Vittles

Although vittles might seem to be a word only a hillbilly would use, it is actually more authentic than its highbrow variant, victuals. These two synonyms for food derive from the Late Latin victualia, meaning nourishment, which in turn developed from a Latin root that meant life. The Late Latin victualia entered Old French as vituaille, which became the English vittle (or vittles) in the early fourteenth century. In the sixteenth century, however, some people began to fear that English was becoming a barbaric language, and thus they attempted to bolster its classical heritage by respelling certain English words to resemble their distant Latin sources: receit, for example, became receipt, dette became debt, and vittles became victuals. These new Latinate spellings were not intended to change the pronunciation of the word in question, but sometimes they did, as was the case with victuals, which many people began to mispronounce as vick-tyoo-uls. Vittles, however, remains the original and more “English” spelling and pronunciation of the word.

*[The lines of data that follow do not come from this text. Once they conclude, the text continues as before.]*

(* ===== verification/MoveFacts.v ===== *)
(** * Move detection: facts and properties *)
From S2P Require Import Prelude PyStr Uuid Utf8 PathLabel Text Catalog Move.
From stdpp Require Import options.

(** ** Buckets *)

Definition has_key (k : string * Z) (it : Item) : bool := bool_decide (_key it = Some k).

Definition with_key (k : string * Z) (items : list Item) : list Item := filterb (has_key k) items.

Lemma bucket_get_add k k' x b :
  bucket_get k (bucket_add k' x b) =
  if bool_decide (k = k') then Some (default [] (bucket_get k b) ++ [x]) else bucket_get k b.
Proof.
  induction b as [|[k0 l] b IH]; simpl.
  - by repeat case_bool_decide.
  - repeat (case_bool_decide; simpl); subst; try done; rewrite IH; by case_bool_decide.
Qed.

Lemma buckets_snoc items it :
  buckets (items ++ [it]) =
  match _key it with Some k => bucket_add k it (buckets items) | None => buckets items end.
Proof. unfold buckets. by rewrite foldl_app. Qed.

Lemma with_key_app k a b : with_key k (a ++ b) = with_key k a ++ with_key k b.
Proof. apply List.filter_app. Qed.

Lemma bucket_get_buckets k items :
  bucket_get k (buckets items) = match with_key k items with [] => None | l => Some l end.
Proof.
  induction items as [|it items IH] using rev_ind; [done|].
  rewrite buckets_snoc, with_key_app.
  assert (with_key k [it] = if bool_decide (_key it = Some k) then [it] else []) as -> by done.
  destruct (_key it) as [k'|]; [rewrite bucket_get_add, IH|].
  - destruct (decide (k = k')) as [<-|Hne].
    + rewrite !bool_decide_eq_true_2 by done. by destruct (with_key k items).
    + rewrite !bool_decide_eq_false_2 by congruence. rewrite app_nil_r. done.
  - rewrite bool_decide_eq_false_2 by done. by rewrite app_nil_r.
Qed.

Lemma bucket_keys_add k x b :
  map fst (bucket_add k x b) = if bool_decide (k ∈ map fst b) then map fst b else map fst b ++ [k].
Proof.
  induction b as [|[k0 l] b IH]; [done|]. cbn [bucket_add map fst].
  destruct (bool_decide_reflect (k = k0)) as [Hk|Hk]; cbn [map fst].
  - subst. by rewrite bool_decide_eq_true_2 by left.
  - rewrite IH. destruct (decide (k ∈ map fst b)) as [Hin|Hin].
    + rewrite !bool_decide_eq_true_2; [done|by right|done].
    + rewrite !bool_decide_eq_false_2; [done| |done]. rewrite elem_of_cons. naive_solver.
Qed.

Lemma buckets_keys_nodup items : NoDup (map fst (buckets items)).
Proof.
  induction items as [|it items IH] using rev_ind; [constructor|]. rewrite buckets_snoc.
  destruct (_key it) as [k|]; [|done]. rewrite bucket_keys_add. case_bool_decide as Hk; [done|].
  apply NoDup_app. split_and!; [done| |apply NoDup_singleton].
  intros x Hx ->%list_elem_of_singleton. done.
Qed.

Lemma bucket_get_elem k l b : NoDup (map fst b) → (k, l) ∈ b ↔ bucket_get k b = Some l.
Proof.
  induction b as [|[k0 l0] b IH]; intros Hnd; [by split; [intros ?%not_elem_of_nil|]|].
  inversion Hnd as [|? ? Hnot Hnd']; subst. cbn [bucket_get]. rewrite elem_of_cons.
  case_bool_decide as Hk.
  - subst. split.
    + intros [[= ->]|Hin]; [done|]. destruct Hnot. apply list_elem_of_fmap. by exists (k0, l).
    + intros [= ->]. by left.
  - rewrite <- IH by done. naive_solver.
Qed.

Lemma elem_of_buckets k l items : (k, l) ∈ buckets items ↔ l = with_key k items ∧ l ≠ [].
Proof.
  rewrite bucket_get_elem by apply buckets_keys_nodup. rewrite bucket_get_buckets.
  destruct (with_key k items); naive_solver.
Qed.

Lemma elem_of_with_key k it items : it ∈ with_key k items ↔ it ∈ items ∧ _key it = Some k.
Proof. unfold with_key, has_key. by rewrite elem_of_filterb, bool_decide_eq_true. Qed.

(** ** Rows are told apart by their id *)

Definition distinct (l : list Item) : Prop := NoDup (map i_id l).

Lemma distinct_inj l x y : distinct l → x ∈ l → y ∈ l → i_id x = i_id y → x = y.
Proof.
  intros Hd Hx Hy. induction Hx as [x l|x z l Hx IH] in Hd, Hy |- *.
  - inversion Hd as [|? ? Hn Hd']; subst. apply elem_of_cons in Hy as [->|Hy]; [done|].
    intros He. destruct Hn. rewrite He. by apply list_elem_of_fmap_2.
  - inversion Hd as [|? ? Hn Hd']; subst. apply elem_of_cons in Hy as [->|Hy]; [|by apply IH].
    intros He. destruct Hn. rewrite <- He. by apply list_elem_of_fmap_2.
Qed.

Lemma distinct_nodup l : distinct l → NoDup l.
Proof. apply NoDup_fmap_1. Qed.

Lemma distinct_filter f l : distinct l → distinct (filterb f l).
Proof.
  unfold distinct. induction l as [|x l IH]; [done|]. simpl. intros Hd.
  inversion Hd as [|? ? Hn Hd']; subst. destruct (f x); [|by apply IH].
  simpl. constructor; [|by apply IH]. intros Hin. destruct Hn.
  apply list_elem_of_fmap in Hin as (y & He & [Hy _]%elem_of_filterb). rewrite He.
  by apply list_elem_of_fmap_2.
Qed.

Lemma elem_of_remove_row c l x :
  distinct l → c ∈ l → x ∈ remove_row c l ↔ x ∈ l ∧ x ≠ c.
Proof.
  intros Hd Hc. induction l as [|y l IH]; [by apply not_elem_of_nil in Hc|].
  inversion Hd as [|? ? Hn Hd']; subst. cbn [remove_row]. unfold same_row.
  destruct (Z.eqb_spec (i_id y) (i_id c)) as [He|Hne].
  - assert (y = c) as -> by (eapply distinct_inj; [exact Hd|left|done|done]).
    rewrite elem_of_cons. split; [|naive_solver]. intros Hx. split; [by right|].
    intros ->. destruct Hn. by apply list_elem_of_fmap_2.
  - apply elem_of_cons in Hc as [->|Hc]; [done|]. rewrite !elem_of_cons, IH by done.
    split; [|naive_solver]. intros [->|[Hx Hxc]]; [|naive_solver]. split; [by left|]. by intros ->.
Qed.

Lemma distinct_remove_row c l : distinct l → distinct (remove_row c l).
Proof.
  unfold distinct. induction l as [|y l IH]; [done|]. intros Hd.
  inversion Hd as [|? ? Hn Hd']; subst. cbn [remove_row]. destruct (same_row y c); [done|].
  simpl. constructor; [|by apply IH]. intros Hin. destruct Hn.
  clear -Hin. induction l as [|z l IH]; [done|]. cbn [remove_row] in Hin.
  destruct (same_row z c); [by right|]. simpl in *. apply elem_of_cons in Hin as [->|Hin]; [by left|].
  right. by apply IH.
Qed.

Lemma filter_singleton {A} (f : A → bool) l x :
  NoDup l → filterb f l = [x] ↔ x ∈ l ∧ f x = true ∧ ∀ y, y ∈ l → f y = true → y = x.
Proof.
  intros Hnd. split.
  - intros Hf. assert (∀ y, y ∈ filterb f l ↔ y = x) as Hin.
    { intros y. rewrite Hf. apply list_elem_of_singleton. }
    setoid_rewrite elem_of_filterb in Hin. naive_solver.
  - intros (Hx & Hfx & Huniq). induction Hnd as [|y l Hy Hnd IH]; [by apply not_elem_of_nil in Hx|].
    simpl. destruct (f y) eqn:Hfy.
    + assert (y = x) as -> by (apply Huniq; [left|done]). f_equal.
      apply filterb_nil. intros z Hz. destruct (f z) eqn:Hfz; [|done].
      assert (z = x) as -> by (apply Huniq; [by right|done]). done.
    + apply elem_of_cons in Hx as [->|Hx]; [by rewrite Hfy in Hfx|]. apply IH; [done|].
      intros z Hz. apply Huniq. by right.
Qed.

(** ** One bucket *)

(** Each of the two confirms the other and nothing else on the other side. *)
Definition mutual (cands news : list Item) (c n : Item) : Prop :=
  c ∈ cands ∧ n ∈ news ∧ _match c n = Some true ∧
  (∀ c', c' ∈ cands → _match c' n = Some true → c' = c) ∧
  (∀ n', n' ∈ news → _match c n' = Some true → n' = n).

Lemma is_true_spec v : is_true v = true ↔ v = Some true.
Proof. unfold is_true. apply bool_decide_eq_true. Qed.

Section one_bucket.
Context (cands news : list Item) (Hcd : distinct cands) (Hnd : distinct news).

Lemma rivals_nil c n :
  n ∈ news →
  filterb (λ m, negb (same_row m n) && is_true (_match c m)) news = [] ↔
  ∀ n', n' ∈ news → _match c n' = Some true → n' = n.
Proof using Hnd.
  intros Hn. rewrite filterb_nil. unfold same_row. split.
  - intros H n' Hn' Hm. specialize (H n' Hn'). apply is_true_spec in Hm. rewrite Hm, andb_true_r in H.
    apply negb_false_iff, Z.eqb_eq in H. by eapply distinct_inj.
  - intros H n' Hn'. destruct (is_true (_match c n')) eqn:Hm; [|apply andb_false_r].
    apply is_true_spec in Hm. rewrite (H n' Hn' Hm). by rewrite Z.eqb_refl.
Qed.

(** The candidates no earlier new row took *)
Definition remaining_ok (done_ rem : list Item) : Prop :=
  distinct rem ∧ (∀ c, c ∈ rem → c ∈ cands) ∧
  ∀ c, c ∈ cands → c ∉ rem → ∃ n, n ∈ done_ ∧ mutual cands news c n.

(** The test of the loop: exactly the mutual pairs pass. *)
Lemma confirmed_mutual done_ rem n c :
  n ∈ news → n ∉ done_ → remaining_ok done_ rem →
  (filterb (λ c, is_true (_match c n)) rem = [c] ∧
   filterb (λ m, negb (same_row m n) && is_true (_match c m)) news = []) ↔
  mutual cands news c n.
Proof using Hnd.
  intros Hn Hfresh (Hdist & Hsub & Hgone). rewrite filter_singleton by (by apply distinct_nodup).
  rewrite rivals_nil by done. setoid_rewrite is_true_spec. split.
  - intros [(Hc & Hm & Huniq) Hriv]. split_and!; [by apply Hsub|done|done| |done].
    intros c' Hc' Hm'. destruct (decide (c' ∈ rem)) as [Hin|Hin]; [by apply Huniq|].
    destruct (Hgone c' Hc' Hin) as (n0 & Hn0 & (_ & _ & _ & _ & Hu)).
    by rewrite (Hu n Hn Hm') in Hfresh.
  - intros (Hc & _ & Hm & Hu & Hriv). split; [|done]. split_and!; [|done|].
    + destruct (decide (c ∈ rem)) as [Hin|Hin]; [done|].
      destruct (Hgone c Hc Hin) as (n0 & Hn0 & (_ & _ & _ & _ & Hu')).
      by rewrite (Hu' n Hn Hm) in Hfresh.
    + intros c' Hc' Hm'. apply Hu; [by apply Hsub|done].
Qed.

Lemma multi_way_spec todo done_ rem :
  news = done_ ++ todo → remaining_ok done_ rem →
  let '(plans, ambiguous) := multi_way news todo rem in
  (∀ c n, mkPlan c n ∈ plans ↔ n ∈ todo ∧ mutual cands news c n) ∧
  NoDup (map duplicate plans) ∧
  Z.of_nat (length plans) + ambiguous = Z.of_nat (length todo).
Proof using Hcd Hnd.
  revert done_ rem. induction todo as [|n todo IH]; intros done_ rem Hnews Hrem.
  { cbn. split_and!; [|constructor|done]. intros c n. split; [by intros ?%not_elem_of_nil|].
    by intros [?%not_elem_of_nil _]. }
  assert (n ∈ news) as Hn by (rewrite Hnews; set_solver).
  pose proof (distinct_nodup _ Hnd) as Hnodup. rewrite Hnews in Hnodup.
  apply NoDup_app in Hnodup as (_ & Hdisj & Hnodup). apply NoDup_cons in Hnodup as [Hntodo _].
  assert (n ∉ done_) as Hfresh by (intros Hin; apply (Hdisj n Hin); left).
  assert (∀ x, n ∈ done_ ++ [n] ∧ (x ∈ done_ ++ [n] ↔ x ∈ done_ ∨ x = n)) as Hsnoc by set_solver.
  pose proof (λ c, confirmed_mutual done_ rem n c Hn Hfresh Hrem) as Hconf.
  cbn [multi_way].
  assert (∀ rem', remaining_ok (done_ ++ [n]) rem' →
    let '(plans, ambiguous) := multi_way news todo rem' in
    (∀ c m, mkPlan c m ∈ plans ↔ m ∈ todo ∧ mutual cands news c m) ∧
    NoDup (map duplicate plans) ∧
    Z.of_nat (length plans) + ambiguous = Z.of_nat (length todo)) as IH'.
  { intros rem' Hr. apply (IH (done_ ++ [n])); [by rewrite <- app_assoc|done]. }
  clear IH.
  assert ((∀ c, ¬ mutual cands news c n) →
    let '(plans, ambiguous) := let '(p, a) := multi_way news todo rem in (p, a + 1) in
    (∀ c m, mkPlan c m ∈ plans ↔ m ∈ n :: todo ∧ mutual cands news c m) ∧
    NoDup (map duplicate plans) ∧
    Z.of_nat (length plans) + ambiguous = Z.of_nat (length (n :: todo))) as Hskip.
  { intros Hno. specialize (IH' rem). destruct (multi_way news todo rem) as [plans a].
    destruct IH' as (H1 & H2 & H3).
    { destruct Hrem as (? & ? & Hg). split_and!; [done|done|].
      intros c Hc Hout. destruct (Hg c Hc Hout) as (n0 & ? & ?). exists n0. set_solver. }
    split_and!; [|done|simpl length; lia]. intros c m. rewrite H1, elem_of_cons.
    split; [naive_solver|]. intros [[->|Hm] Hmut]; [by destruct (Hno c)|done]. }
  destruct (filterb (λ c, is_true (_match c n)) rem) as [|c [|c2 rest]] eqn:Hf.
  - apply Hskip. intros c Hc. by apply Hconf in Hc as [? _].
  - destruct (filterb (λ m, negb (same_row m n) && is_true (_match c m)) news) eqn:Hriv.
    + assert (mutual cands news c n) as Hmut by (by apply Hconf).
      destruct Hrem as (Hd & Hsub & Hg).
      assert (c ∈ rem) as Hcr.
      { assert (c ∈ [c]) as Hin by left. rewrite <- Hf in Hin. by apply elem_of_filterb in Hin as [? _]. }
      specialize (IH' (remove_row c rem)). destruct (multi_way news todo (remove_row c rem)) as [plans a].
      destruct IH' as (H1 & H2 & H3).
      { split_and!; [by apply distinct_remove_row| |].
        - intros x [Hx _]%elem_of_remove_row; [by apply Hsub|done|done].
        - intros x Hx Hout. destruct (decide (x = c)) as [->|Hxc]; [exists n; set_solver|].
          destruct (Hg x Hx) as (n0 & ? & ?); [|exists n0; set_solver].
          intros Hin. apply Hout. by apply elem_of_remove_row. }
      split_and!; [| |simpl length; lia].
      * intros c' m. rewrite !elem_of_cons, H1. split; [naive_solver|].
        intros [[->|Hm] Hmut']; [left|right; done].
        destruct Hmut as (Hc & _ & Hm & Hu & _), Hmut' as (Hc' & _ & Hm' & _). f_equal. by apply Hu.
      * cbn [map duplicate]. constructor; [|done]. intros Hin.
        apply list_elem_of_fmap in Hin as ([c' m] & Hm & Hin). simpl in Hm. subst m.
        apply H1 in Hin as [Hin _]. done.
    + apply Hskip. intros c' Hc'. pose proof Hc' as [Heq Hriv']%Hconf. simplify_eq. by rewrite Hriv in Hriv'.
  - apply Hskip. intros c' Hc'. by apply Hconf in Hc' as [? _].
Qed.

(** What one bucket yields *)
Definition bucket_pair (c n : Item) : Prop :=
  (cands = [c] ∧ news = [n] ∧ _match c n ≠ Some false) ∨
  (¬ (length cands = 1%nat ∧ length news = 1%nat) ∧ mutual cands news c n).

Closely related to vittles and victuals is the word viand, meaning article of food, a word that developed through French from the Latin vivere, meaning to live, which in turn evolved from the Latin root that meant life. The word viand appeared in English in the early fifteenth century, between the earlier vittles and the later victuals. Dozens of other words also derive from the same Latin root as vittles and viand, some of them obvious, like vitamin, and some of them surprising, like viper, the viper’s name is apparently a contraction of the Latin vivi-pera, meaning born living, so called because the viper was thought to give birth not to eggs but to ready-made snakes.